Mustafa Kemal bundan çok mütehassis oldu ve daveti kabul etti. Biraz sonra genç Türk mülazımının evinde, toprak tabanlı bir odada seyahatinin yorgunluğunu çıkartmaktadır. Ertesi gün Mustafa Kemal, genç mülazımı yanına çağırdı ve …”Bana Recep Paşa’nın yaveri Kafkasyalı Hasan Bey’i çağırınız.” dedi. Mülazım bundan bir şey anlamamıştı. Mustafa Kemal emri tekrarladı:
-…”Bana Sakallı Hasan Bey’i çağırınız!”
Sakallı Hasan Bey, Mustafa Kemal’in karşısındadır. Mustafa Kemal konuşuyor:
-…”Sen Kafkasyalı Hasan Bey değil misin? Ben senin Şam’da bir süvari bölüğü kumandanlığı yapmış olan Kafkasyalı Hüseyin Bey’in kardeşi olduğunu biliyorum. Öyle değil mi?”
Mustafa Kemal, Sakallı Hasan Bey’in müspet cevabı üzerine devam etti:
-…”Ben, Şam’da menfi iken kardeşinizi tanıdım ve kendisiyle arkadaş oldum. Sizden ricam ise bugünün Trablusgarp havalisinde Liva kumandanı olan İbrahim Paşa ile beni görüştürmenizdir.”
Sakallı Hasan Bey, …”Peki, Efendim.” dedi.
“Mustafa Kemal Trablusgarp Şehrinde İbrahim Paşa’nın Evinde:
Mustafa Kemal ile İbrahim Paşa görüşüyorlar,
-…“Paşa hazretleri, burada bir takım Arap aşiretleri isyan etmişler, her Türküm diyeni Jön-Türk olarak kollarını bağlamak suretiyle vapura bindirmişler ve memleketten kovmuşlar. Bu hadise burada kumandan ve vali bulunan rahmetli Recep Paşa’dan sonra olmuş. Biz bunun sebebini rahmetli Recep Paşa’nın buradan giderken kendi yerine Erkânı Harbiye Reisini vekil bırakmasında buluyoruz. Rahmetli zatı devletinizi tevkil etmiş olsaydı bu gibi hadiseler vukua gelmezdi; ancak ne de olsa Sizin bu hadiselere karşı bitaraf kalmanız doğru telâkki edilmiyor.”

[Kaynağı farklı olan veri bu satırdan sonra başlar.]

(** The driver over the tape generator. *)
Lemma main_prints_witness :
  ∃ (p q : Q) w',
    main tape_randint no_junk (fresh []) = (Return (p, q), w') ∧
    samples (self w') = 1000000 ∧
    num_wins_if_staying (self w') + num_wins_if_switching (self w')
    = 1000000 ∧
    (0 <= p <= 100)%Q ∧ (0 <= q <= 100)%Q.
Proof.
  exact (main_prints tape_randint tape_randint_range no_junk (fresh [])).
Defined.
Lemma get_emails_paginated_cover_witness :
  pages_upto Sample.db1 1 no_filter 2 ≡ₚ emails Sample.db1.
Proof.
  destruct (get_emails_paginated_cover Sample.db1 1 no_filter 2) as [_ H]; [lia|].
  apply H. vm_compute. lia.
Defined.

(** X12: the two counts agree except on the category "All".  For any
    other category argument the total of [get_emails_paginated] equals
    [get_total_email_count]; for "All" the count ignores the category
    while the page query looks for rows whose category is literally
    "All" and finds none when no row has it. *)
Theorem email_counts_agree d page page_size f :
  (f_category f ≠ Some "All" →
     (get_emails_paginated d page page_size f).2 = get_total_email_count d f)
  ∧ (f_category f = Some "All" →
       get_total_email_count d f = get_total_email_count d (without_category f)
       ∧ (Forall (λ r, e_category r ≠ "All") (emails d) →
          get_emails_paginated d page page_size f = ([], 0%nat))).
Proof.
  split.
  - intros Hne. unfold get_emails_paginated, get_total_email_count. cbn [snd].
    f_equal. f_equal. unfold category_not_all.
    destruct (f_category f) as [c|]; simpl; [|done].
    case_decide; [done|]. simpl. case_decide; [|done]. by subst.
  - intros Hall. split.
    + unfold get_total_email_count, without_category. rewrite Hall. simpl. done.
    + intros Hno. unfold get_emails_paginated. rewrite Hall. simpl.
      assert (Hnil : List.filter (where_clause (Some "All") f) (emails d) = []).
      { induction Hno as [|r rows Hr _ IH]; simpl; [done|].
        unfold where_clause at 1. rewrite bool_decide_eq_false_2 by done. simpl.
        exact IH. }
      rewrite Hnil. simpl. unfold sql_limit, sql_offset.
      rewrite drop_nil. destruct (page_size <? 0); [done|]. by rewrite take_nil.
Qed.

(** ** LIKE filters *)

Lemma sql_like_percent p s :
  sql_like (String "%" p) s
  = sql_like p s || match s with
                    | EmptyString => false
                    | String _ s' => sql_like (String "%" p) s'
                    end.
Proof. destruct s; reflexivity. Qed.
(** The loop "Start with default values". *)
Definition seed_defaults (tool_sig : signature) : gmap string value :=
  foldl (fun mapped_params entry =>
           if is_none (p_default (snd entry)) then mapped_params
           else <[fst entry := p_default (snd entry)]> mapped_params)
        ∅ tool_sig.

(** Fold of a loop body that may raise and may print. *)
Fixpoint for_each {S X : Type}
    (body : S -> X -> result mapper_error (S * list warning))
    (st : S) (log : list warning) (xs : list X) : run S :=
  match xs with
  | [] => Run log (Ok st)
  | x :: xs' =>
      match body st x with
      | Ok (st', w) => for_each body st' (log ++ w)%list xs'
      | Raise e => Run log (Raise e)
      end
  end.

(** ** templates/complete-parameter-mapper.py *)
Module Complete.

Definition GATEWAY_TOOL_SIGNATURES : list (string * signature) :=
  [ ("SecurityMCPTools___CheckSecurityServices",
     [ ("region", ParamDef "string" false (VStr "us-east-1"));
       ("services", ParamDef "array" false
          (VList [VStr "guardduty"; VStr "inspector"; VStr "accessanalyzer";
                  VStr "securityhub"; VStr "trustedadvisor"; VStr "macie"]));
       ("account_id", ParamDef "string" false VNone);
       ("aws_profile", ParamDef "string" false (VStr "default"));
       ("store_in_context", ParamDef "boolean" false (VBool true));
       ("debug", ParamDef "boolean" false (VBool true)) ]);
    ("SecurityMCPTools___GetSecurityFindings",
     [ ("region", ParamDef "string" false (VStr "us-east-1"));
       ("service", ParamDef "string" true VNone);
       ("max_findings", ParamDef "integer" false (VInt 100));
       ("severity_filter", ParamDef "string" false VNone);
       ("aws_profile", ParamDef "string" false (VStr "default"));
       ("check_enabled", ParamDef "boolean" false (VBool true)) ]);
    ("SecurityMCPTools___CheckStorageEncryption",
     [ ("region", ParamDef "string" false (VStr "us-east-1"));
       ("services", ParamDef "array" false
          (VList [VStr "s3"; VStr "ebs"; VStr "rds"; VStr "dynamodb";
                  VStr "efs"; VStr "elasticache"]));
       ("include_unencrypted_only", ParamDef "boolean" false (VBool false));
       ("aws_profile", ParamDef "string" false (VStr "default"));
       ("store_in_context", ParamDef "boolean" false (VBool true)) ]);
    ("SecurityMCPTools___CheckNetworkSecurity",
     [ ("region", ParamDef "string" false (VStr "us-east-1"));
       ("services", ParamDef "array" false
          (VList [VStr "elb"; VStr "vpc"; VStr "apigateway"; VStr "cloudfront"]));
       ("include_non_compliant_only", ParamDef "boolean" false (VBool false));
       ("aws_profile", ParamDef "string" false (VStr "default"));
       ("store_in_context", ParamDef "boolean" false (VBool true)) ]);
    ("SecurityMCPTools___ListServicesInRegion",
     [ ("region", ParamDef "string" false (VStr "us-east-1"));
       ("aws_profile", ParamDef "string" false (VStr "default"));
       ("store_in_context", ParamDef "boolean" false (VBool true)) ]);
    ("SecurityMCPTools___GetStoredSecurityContext",
     [ ("region", ParamDef "string" false (VStr "us-east-1"));
       ("detailed", ParamDef "boolean" false (VBool false)) ]) ].

Definition OPERATION_TO_TOOL_MAP : list (string * string) :=
  [ ("checkSecurityStatus", "SecurityMCPTools___CheckSecurityServices");
    ("getSecurityFindings", "SecurityMCPTools___GetSecurityFindings");
    ("checkStorageEncryption", "SecurityMCPTools___CheckStorageEncryption");
    ("checkNetworkSecurity", "SecurityMCPTools___CheckNetworkSecurity");
    ("listServicesInRegion", "SecurityMCPTools___ListServicesInRegion");
    ("getStoredContext", "SecurityMCPTools___GetStoredSecurityContext") ].
(** * Publication-date extraction: [newspaper/extractors/pubdate_extractor.py]

    A shallow embedding of [PubdateExtractor.parse] and the properties of its
    four harvesting stages and of its scorer/selector.

    Conventions of the embedding
    - Python [str] is [string]; a character is a code point below 256.  On
      that range [str.lower] and [re.IGNORECASE] act on the letters A-Z only.
    - Python [int] is [Z].
    - Values decoded from JSON-LD, and the [None]/[str] results of attribute
      look-ups, are values of [pyobj].
    - A [dict] is an association list in insertion order; [dict_get] returns
      the first binding of a key.
    - A call either returns or raises: [result].  Two kinds of exception
      escape [parse]: the [TypeError] of iterating a value that is not
      iterable, and an exception of the date parser whose class is none of
      the four that [parse_date_str] catches.
    - The modules that are not part of this file ([newspaper.parsers],
      [newspaper.urls], [newspaper.extractors.defines], [dateutil]) and the
      wall clock are parameters of the development. *)

From Stdlib Require Import ZArith List String Ascii Bool Lia.
From Stdlib Require Import Permutation Sorted.
Import ListNotations.
Local Open Scope string_scope.
Local Open Scope list_scope.
Local Open Scope Z_scope.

İbrahim Paşa şu cevabı verdi:
—“Ben askerim, liva kumandanıyım; politikaya karışmam.”
Mustafa Kemal derhal cevap verdi:
-…”Tebrik ederim paşa hazretleri, Büyük kumandanlık şiarı da budur. Benim ve bütün asker arkadaşların emniyet etmek için aradığımız kumandan böyle olmalıdır. Bu kumandan bir gün siz olabilirsiniz. Ancak şu dakika kumanda etmekte bulunduğunuz mıntıkada bir isyan çıkmıştır. Bunu durdurmak zatı alinizin inisiyatif almanız lazım geldikçe, henüz bu hususta bir emir ve talimat vürut etmediğini ileri sürmeniz, sizin gibi yüksek ve daha çok yükselmek istidadını haiz bir kumandana, bilmem ki ne kadar yaraşır? Paşam, devlet merkezi ve merkez muhitleri inkılâp işleriyle çok meşguldür. Beklediğiniz direktif belki gecikebilir. Eğer sözüme emniyet ederseniz, işte ben, o gecikmiş ve daha gecikecek olan direktiflerin canlısıyım.”

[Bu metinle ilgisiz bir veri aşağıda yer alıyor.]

(** ** The claims on the connection and the file operations *)

Section OperationClaims.

(** C4 (no connection, no operation): while the connection is not open,
    [send_line] returns the empty byte string, and each of list, read,
    write, rename and delete returns at once, without raising: the state of
    the application, and with it the trace of the serial port and the
    script of the device, is the one it started from. This holds in every
    state whose tree items are those of a listing, and the window is always
    in such a state, whatever the user has done since it was created. *)
Theorem not_connected_is_no_op :
  (forall (w : World) (acts : list action),
      gui_ok (gui (run acts (final_state (app_init w)))) = true)
  /\ (forall st : App,
        is_open (client st) = false ->
        gui_ok (gui st) = true ->
        (forall line : string, send_line line st = Done [] st)
        /\ refresh_files st = Done tt st
        /\ read_selected st = Done tt st
        /\ write_selected st = Done tt st
        /\ (forall answer : option string, rename_selected answer st = Done tt st)
        /\ (forall yes : bool, delete_selected yes st = Done tt st)).
Proof.
  split.
  { intros w acts. apply run_gui_ok, app_init_gui_ok. }
  intros st Hclosed Hok.
  destruct (get_selected_index_ok st Hok) as [o Ho].
  split; [intro line; now apply send_line_closed|].
  split; [now apply refresh_files_closed|].
  unfold read_selected, write_selected, rename_selected, delete_selected,
    bind, get.
  rewrite Ho.
  destruct o as [idx|]; rewrite ?Hclosed; repeat split; reflexivity.
Qed.

(** A window that was connected, has slot 2 selected and was disconnected:
    reading and writing do nothing. *)
Lemma not_connected_is_no_op_witness :
  read_selected disconnected_app = Done tt disconnected_app
  /\ write_selected disconnected_app = Done tt disconnected_app.
Proof.
  destruct (proj2 not_connected_is_no_op disconnected_app)
    as (_ & _ & Hr & Hw & _);
    [reflexivity | reflexivity | split; assumption].
Defined.

(** C8, as the code has it (rename truncation): with an open connection
    and slot [idx] selected, renaming with a name that is not empty sends
    the line WRITE_NAME, [idx], the first 9 characters of the name, and
    then lists the files again; the name sent is a prefix of the name given
    and has at most 9 characters, exactly 9 for "verylongfilename". With
    the empty name, or when the dialog is cancelled, the operation returns
    at once: nothing is sent and the state is the one it started from. *)
Theorem rename_sends_truncated_name
  (st : App) (item : string) (idx : Z) :
  is_open (client st) = true ->
  selection (gui st) = Some item ->
  Py.int item = Ok idx ->
  (forall newname : string,
      newname <> "" ->
      (exists st' : App,
          rename_selected (Some newname) st = Done tt st'
          /\ written (trace (world st'))
             = (written (trace (world st))
                  ++ [wire ("WRITE_NAME " ++ Py.str_of_int idx ++ " "
                              ++ Py.take 9 newname);
                      wire "LIST"])%list)
      /\ String.length (Py.take 9 newname) = Nat.min 9 (String.length newname)
      /\ (exists rest : string, newname = Py.take 9 newname ++ rest))
  /\ rename_selected (Some "") st = Done tt st
  /\ rename_selected None st = Done tt st
  /\ Py.take 9 "verylongfilename" = "verylongf".
Proof.
  intros Hopen Hsel Hidx.
  assert (Hnothing : rename_selected (Some "") st = Done tt st
                     /\ rename_selected None st = Done tt st).
  { unfold rename_selected, bind, get.
    rewrite (get_selected_index_some st item idx Hsel Hidx), Hopen.
    split; reflexivity. }
  split; [|split; [exact (proj1 Hnothing) | split; [exact (proj2 Hnothing) | reflexivity]]].
  intros newname Hname.
  split; [|split; [apply take_length | apply take_prefix]].
  unfold rename_selected, bind, get.
  rewrite (get_selected_index_some st item idx Hsel Hidx), Hopen.
  cbn [negb].
  destruct newname as [|c r]; [contradiction|]. cbn [Py.truthy Py.is_empty negb].
  rewrite send_line_open by exact Hopen.
  unfold sleep, log, _set_status, modify.
  rewrite refresh_files_open by exact Hopen.
  eexists. split; [reflexivity|].
  rewrite written_after_refresh. cbn [world with_world with_gui trace].
  rewrite written_app, written_after_exchange. cbn [written app].
  now rewrite <- !app_assoc.
Qed.

Lemma rename_sends_truncated_name_witness :
  (exists st' : App,
     rename_selected (Some "verylongfilename") connected_app = Done tt st'
     /\ written (trace (world st'))
        = (written (trace (world connected_app))
             ++ [wire "WRITE_NAME 2 verylongf"; wire "LIST"])%list)
  /\ rename_selected (Some "") connected_app = Done tt connected_app
  /\ rename_selected None connected_app = Done tt connected_app.
Proof.
  destruct (rename_sends_truncated_name connected_app "2" 2 eq_refl eq_refl eq_refl)
    as (Hsend & Hempty & Hcancel & _).
  split; [|split; [exact Hempty | exact Hcancel]].
  exact (proj1 (Hsend "verylongfilename" ltac:(discriminate))).
Defined.

(** C8, as stated, fails for the empty name: nothing is sent at all. *)
Lemma rename_empty_name_sends_nothing :
  rename_selected (Some "") connected_app = Done tt connected_app
  /\ ~ In (wire ("WRITE_NAME 2 " ++ Py.take 9 ""))
          (written (trace (world
             (final_state (rename_selected (Some "") connected_app))))).
Proof.
  split; [reflexivity|].
  vm_compute. intro H.
  repeat (destruct H as [H|H]; [discriminate H|]). exact H.
Qed.

(** C9, as the code has it (connect): with a port that opens, [connect]
    closes the port it holds if that is open, opens the port, waits the
    settle delay of 150 ms and then clears the input: these events, in this
    order, are what it adds to the trace, and it returns with the
    connection open. *)
Theorem connect_waits_then_clears (st : App) :
  can_open (world st) (port (client st)) = true ->
  exists st' : App,
    connect st = Done tt st'
    /\ is_open (client st') = true
    /\ gui st' = gui st
    /\ trace (world st')
       = (trace (world st)
            ++ (if is_open (client st) then [EvClose] else [])
            ++ [EvOpen (port (client st)) (baud (client st)) (timeout (client st));
                EvSleep 150;
                EvResetInput])%list.
Proof.
  destruct st as [[p b t o] g [tr inc co]]. cbn [world client can_open port].
  intro Hcan.
  unfold connect, close, Serial_new, sleep, log, modify, bind, get, ret.
  cbn [client ser].
  destruct o as [[sp sb stm [|]]|]; cbn; rewrite Hcan; cbn;
    eexists; (split; [reflexivity|]); cbn;
    repeat split; now rewrite <- ?app_assoc.
Qed.

Lemma connect_waits_then_clears_witness :
  exists st' : App,
    connect (fresh_app open_world) = Done tt st'
    /\ is_open (client st') = true
    /\ gui st' = initial_gui
    /\ trace (world st') = [EvOpen "COM9" 9600 100; EvSleep 150; EvResetInput].
Proof.
  exact (connect_waits_then_clears (fresh_app open_world) eq_refl).
Defined.

(** C9, as stated, fails: in the trace of [connect] no clearing of the
    input comes before the settle delay. *)
Lemma connect_clears_before_waiting_fails :
  ~ exists l1 l2 l3 : list event,
      trace (world (final_state (connect (fresh_app open_world))))
      = (l1 ++ EvResetInput :: l2 ++ EvSleep 150 :: l3)%list.
Proof.
  intros (l1 & l2 & l3 & H).
  change (trace (world (final_state (connect (fresh_app open_world)))))
    with [EvOpen "COM9" 9600 100; EvSleep 150; EvResetInput] in H.
  destruct l1 as [|e1 [|e2 [|e3 l1]]]; try discriminate H.
  - injection H as _ _ H. destruct l2 as [|? [|? ?]]; discriminate H.
  - injection H as _ _ _ H. destruct l1; discriminate H.
Qed.



End OperationClaims.

(** ** Splitting *)

Section SplitFacts.

Lemma all_chars_app (p : ascii -> bool) (a b : string) :
  all_chars p (a ++ b) = all_chars p a && all_chars p b.
Proof.
  induction a as [|c a IH]; simpl; [reflexivity|].
  now rewrite IH, andb_assoc.
Qed.

Variable sep : ascii.





End SplitFacts.

Section WordFacts.



End WordFacts.

(** ** The scan of the listing *)

Section ListingFacts.

Lemma all_chars_weaken (p q : ascii -> bool) (s : string) :
  (forall c, p c = true -> q c = true) ->
  all_chars p s = true -> all_chars q s = true.
Proof.
  intro Hpq. induction s as [|c s IH]; simpl; [reflexivity|].
  intro H. apply andb_true_iff in H as [Hc Hs].
  now rewrite (Hpq c Hc), (IH Hs).
Qed.


Lemma scan_lines_app (pfx : string) (l1 l2 : list string) (label : string) (size : Z) :
  scan_lines pfx (l1 ++ l2) label size
  = if existsb (fun ln => Py.startswith ln pfx) l1
    then scan_lines pfx l1 label size
    else scan_lines pfx l2 label size.
Proof.
  induction l1 as [|ln l1 IH]; simpl; [reflexivity|].
  destruct (Py.startswith ln pfx); simpl; [reflexivity | exact IH].
Qed.

Lemma forallb_negb_existsb {A} (f : A -> bool) (l : list A) :
  forallb (fun x => negb (f x)) l = negb (existsb f l).
Proof.
  induction l as [|x l IH]; simpl; [reflexivity|].
  now rewrite IH, negb_orb.
Qed.


(** The first line that starts with the prefix decides. *)
Lemma slot_entry_first (before after : list string) (ln : string) (i : nat) :
  forallb (fun l => negb (starts_slot i l)) before = true ->
  starts_slot i ln = true ->
  slot_entry (before ++ ln :: after) i
  = match parse_line ln with
    | Ok (name, s) => (name, s)
    | Raise _ => ("(empty)", 0%Z)
    end.
Proof.
  intros Hb Hln. unfold slot_entry. rewrite scan_lines_app.
  rewrite forallb_negb_existsb in Hb. apply negb_true_iff in Hb.
  unfold starts_slot in Hb, Hln. rewrite Hb. simpl. now rewrite Hln.
Qed.


End ListingFacts.

(** ** Numerals: [int] reads what [str] prints *)

Section NumeralFacts.

Lemma lstrip_by_id (p : ascii -> bool) (s : string) :
  all_chars (fun c => negb (p c)) s = true -> Py.lstrip_by p s = s.
Proof.
  destruct s as [|c s]; simpl; [reflexivity|].
  intro H. apply andb_true_iff in H as [Hc _].
  apply negb_true_iff in Hc. now rewrite Hc.
Qed.

Lemma rstrip_by_id (p : ascii -> bool) (s : string) :
  all_chars (fun c => negb (p c)) s = true -> Py.rstrip_by p s = s.
Proof.
  induction s as [|c s IH]; simpl; [reflexivity|].
  intro H. apply andb_true_iff in H as [Hc Hs].
  apply negb_true_iff in Hc. now rewrite Hc, (IH Hs).
Qed.

Lemma strip_id (s : string) :
  all_chars (fun c => negb (Py.is_space c)) s = true -> Py.strip s = s.
Proof.
  intro H. unfold Py.strip. now rewrite (lstrip_by_id _ _ H), (rstrip_by_id _ _ H).
Qed.

(** The characters of a numeral are neither whitespace nor parentheses. *)
Lemma numeral_chars (d : Decimal.uint) :
  all_chars (fun c => negb (Py.is_space c) && is_not "(" c)
            (NilEmpty.string_of_uint d) = true.
Proof. induction d; simpl; auto. Qed.








Lemma nonnil_string (d : Decimal.uint) :
  d <> Decimal.Nil -> NilZero.string_of_uint d = NilEmpty.string_of_uint d.
Proof. destruct d; [contradiction|..]; reflexivity. Qed.


(** What [str] prints is one word without parenthesis. *)
Lemma str_of_int_word (z : Z) :
  Py.str_of_int z <> ""
  /\ all_chars (fun c => negb (Py.is_space c) && is_not "(" c)
               (Py.str_of_int z) = true.
Proof.
  destruct z as [|p|p]; [split; [discriminate | reflexivity]|..];
    unfold Py.str_of_int; cbn [Z.to_int NilZero.string_of_int];
    rewrite (nonnil_string _ (Unsigned.to_uint_nonnil p)).
  - split; [|apply numeral_chars].
    pose proof (Unsigned.to_uint_nonnil p) as H.
    destruct (Pos.to_uint p); [contradiction|..]; discriminate.
  - split; [discriminate|]. cbn [all_chars]. now rewrite numeral_chars.
Qed.

End NumeralFacts.

(** ** Lines *)

Section LineFacts.

Lemma splitlines_nonempty (c : ascii) (s : string) :
  Py.splitlines (String c s) <> [].
Proof.
  cbn [Py.splitlines].
  destruct (Ascii.eqb c Py.CR).
  - destruct s as [|c' s]; [discriminate|].
    destruct (Ascii.eqb c' Py.LF); discriminate.
  - destruct (Py.is_linebreak c); [discriminate|].
    destruct (Py.splitlines s); discriminate.
Qed.

Lemma cons_head_app (c : ascii) (l r : list string) :
  l <> [] -> Py.cons_head c (l ++ r) = (Py.cons_head c l ++ r)%list.
Proof. destruct l; [contradiction | reflexivity]. Qed.

Lemma splitlines_cons (c : ascii) (r : string) :
  Py.splitlines (String c r)
  = if Ascii.eqb c Py.CR then
      match r with
      | EmptyString => [EmptyString]
      | String c' r' =>
          if Ascii.eqb c' Py.LF then EmptyString :: Py.splitlines r'
          else EmptyString :: Py.splitlines r
      end
    else if Py.is_linebreak c then EmptyString :: Py.splitlines r
    else Py.cons_head c (Py.splitlines r).
Proof. reflexivity. Qed.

Muhatabının çok kahve içmek mutadı olduğunu anlayan İbrahim Paşa zile basarak gelen hizmetçiye: …”Beyefendiye bir kahve daha getiriniz.” dedikten sonra, ilave etti: …”Hasan Bey’i de buraya çağırınız.”

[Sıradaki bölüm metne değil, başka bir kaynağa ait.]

(** * Playlist utilities: a shallow embedding and its verification

    The repository is a set of Python scripts: [m3u_splitter.py] (playlist
    file parser, batch splitter and writer), [spotify_playlist_adder.py]
    (remote track matcher and playlist mutator),
    [spotify_playlist_deduplicator.py] and [spotify_playlist_backup.py].

    Python values are embedded as follows.
    - A [str] is a list of 8-bit characters ([text]): code points below 256.
    - An [int] is a [Z].
    - The track records of the parser are Python dicts with string keys:
      [gmap string pyval].
    - The JSON objects of the remote service are records whose optional
      fields are [option]s: [None] stands for an absent key, or for a null
      where the scripts treat both alike.  The keys that the scripts index
      with [[...]] are taken to be present, and an object that the scripts
      read with [.get] is taken to be a dict.
    - An exception is a [None] result (or a constructor of a result type);
      a [try]/[except Exception] turns it into the handler's value.
    - The remote service [sp] is a record of response functions that see
      the log of the requests issued so far; every function that talks to
      the service threads that log.  A loop that runs until the service
      says so takes fuel.
    - A file is its decoded content; paths are POSIX paths.  Logging, pauses
      ([time.sleep]), directories and the file of failed paths are left
      out. *)

From Stdlib Require Import ZArith Ascii String Decimal DecimalZ.
From stdpp Require Import gmap strings list fin_maps sorting.

Open Scope Z_scope.

(** ** Python strings *)

Abbreviation text := (list ascii).

(** A string literal of the source. *)
Definition txt (s : string) : text := list_ascii_of_string s.

Definition LF : ascii := ascii_of_nat 10.
Definition CR : ascii := ascii_of_nat 13.

(** [str.isspace] on one character, for code points below 256:
    U+0009..U+000D, U+001C..U+001F, U+0020, U+0085, U+00A0. *)
Definition isspace (c : ascii) : bool :=
  let n := nat_of_ascii c in
  ((9 <=? n) && (n <=? 13) || (28 <=? n) && (n <=? 31)
   || (n =? 32) || (n =? 133) || (n =? 160))%nat.

(** Removal of the leading, of the trailing, and of both runs of characters
    that satisfy [sp]. *)
Fixpoint lstrip_with (sp : ascii -> bool) (s : text) : text :=
  match s with
  | [] => []
  | c :: rest => if sp c then lstrip_with sp rest else s
  end.

Definition rstrip_with (sp : ascii -> bool) (s : text) : text :=
  reverse (lstrip_with sp (reverse s)).

Definition strip_with (sp : ascii -> bool) (s : text) : text :=
  rstrip_with sp (lstrip_with sp s).

(** [s.strip()] *)
Definition strip (s : text) : text := strip_with isspace s.

(** [s.startswith(p)] *)
Fixpoint startswith (p s : text) : bool :=
  match p, s with
  | [], _ => true
  | _ :: _, [] => false
  | a :: p', b :: s' => bool_decide (a = b) && startswith p' s'
  end.

(** [s.find(sub)]: the lowest index at which [sub] occurs, [None] for -1. *)
Fixpoint find (sub s : text) : option nat :=
  if startswith sub s then Some 0%nat
  else match s with
       | [] => None
       | _ :: rest => S <$> find sub rest
       end.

Şimdi Mustafa Kemal kahvesini içiyor. İbrahim Paşa’da Hasan Bey ile konuşuyordu. Bir müddet sonra Mustafa Kemal ayağa kalktı ve kumandanı hürmetle selamlayarak sokağa çıktı. Kendisini kumsalda bulup evine götürmüş olan gen mülazımı arıyordu. Bir aralık arkasından bir ayak sesi işitti. Dönüp baktı. Bu gelen Sakallı Hasan Bey idi. Hasan Bey, Mustafa Kemal’e yetişerek sordu:
—“Böyle acele acele nereye gidiyorsunuz?”
-…”Bir mülazım arkadaşımın bana lütfen verdiği yer odasına…”
—“Kumandan Paşa, size rahmetli Recep Paşa’nın köşkünü ve bahçesini tahsis buyurdular, oraya gideceksiniz.”
-…”Ben böyle bir köşkte oturamam; vasıtalarım yok.”
—“Her şey düşünülüp hazırlanmıştır. Lütfen oraya teşrif buyurunuz.”
-…”Peki, fakat bir şartla: Beni evindeki yer odasına almış olan genç mülazım da beraber gelip o köşkte oturursa…”
Mustafa Kemal’in dediği kabul olunmuştu.
“Mustafa Kemal Trablusgarp Şehrinde Recep Paşa’nın Köşkünde:
Mustafa Kemal Trablusgarp şehrine ayak bastığının ertesi günü manzara şudur:
Kendisi, Recep Paşa’nın yaptırmış olduğu ideal, nefis bir köşkte misafirdir ve Trablusgarp kumluklarından alıp kendi evinin yer odasına götürmüş olan mülazım arkadaşı da Onunla birlikte ve aynı köşktedir. Liva kumandanı İbrahim Paşa, kendi küçük kardeşi mülazım Murat’ı Mustafa Kemal’in yaverliğine tayin etmiştir.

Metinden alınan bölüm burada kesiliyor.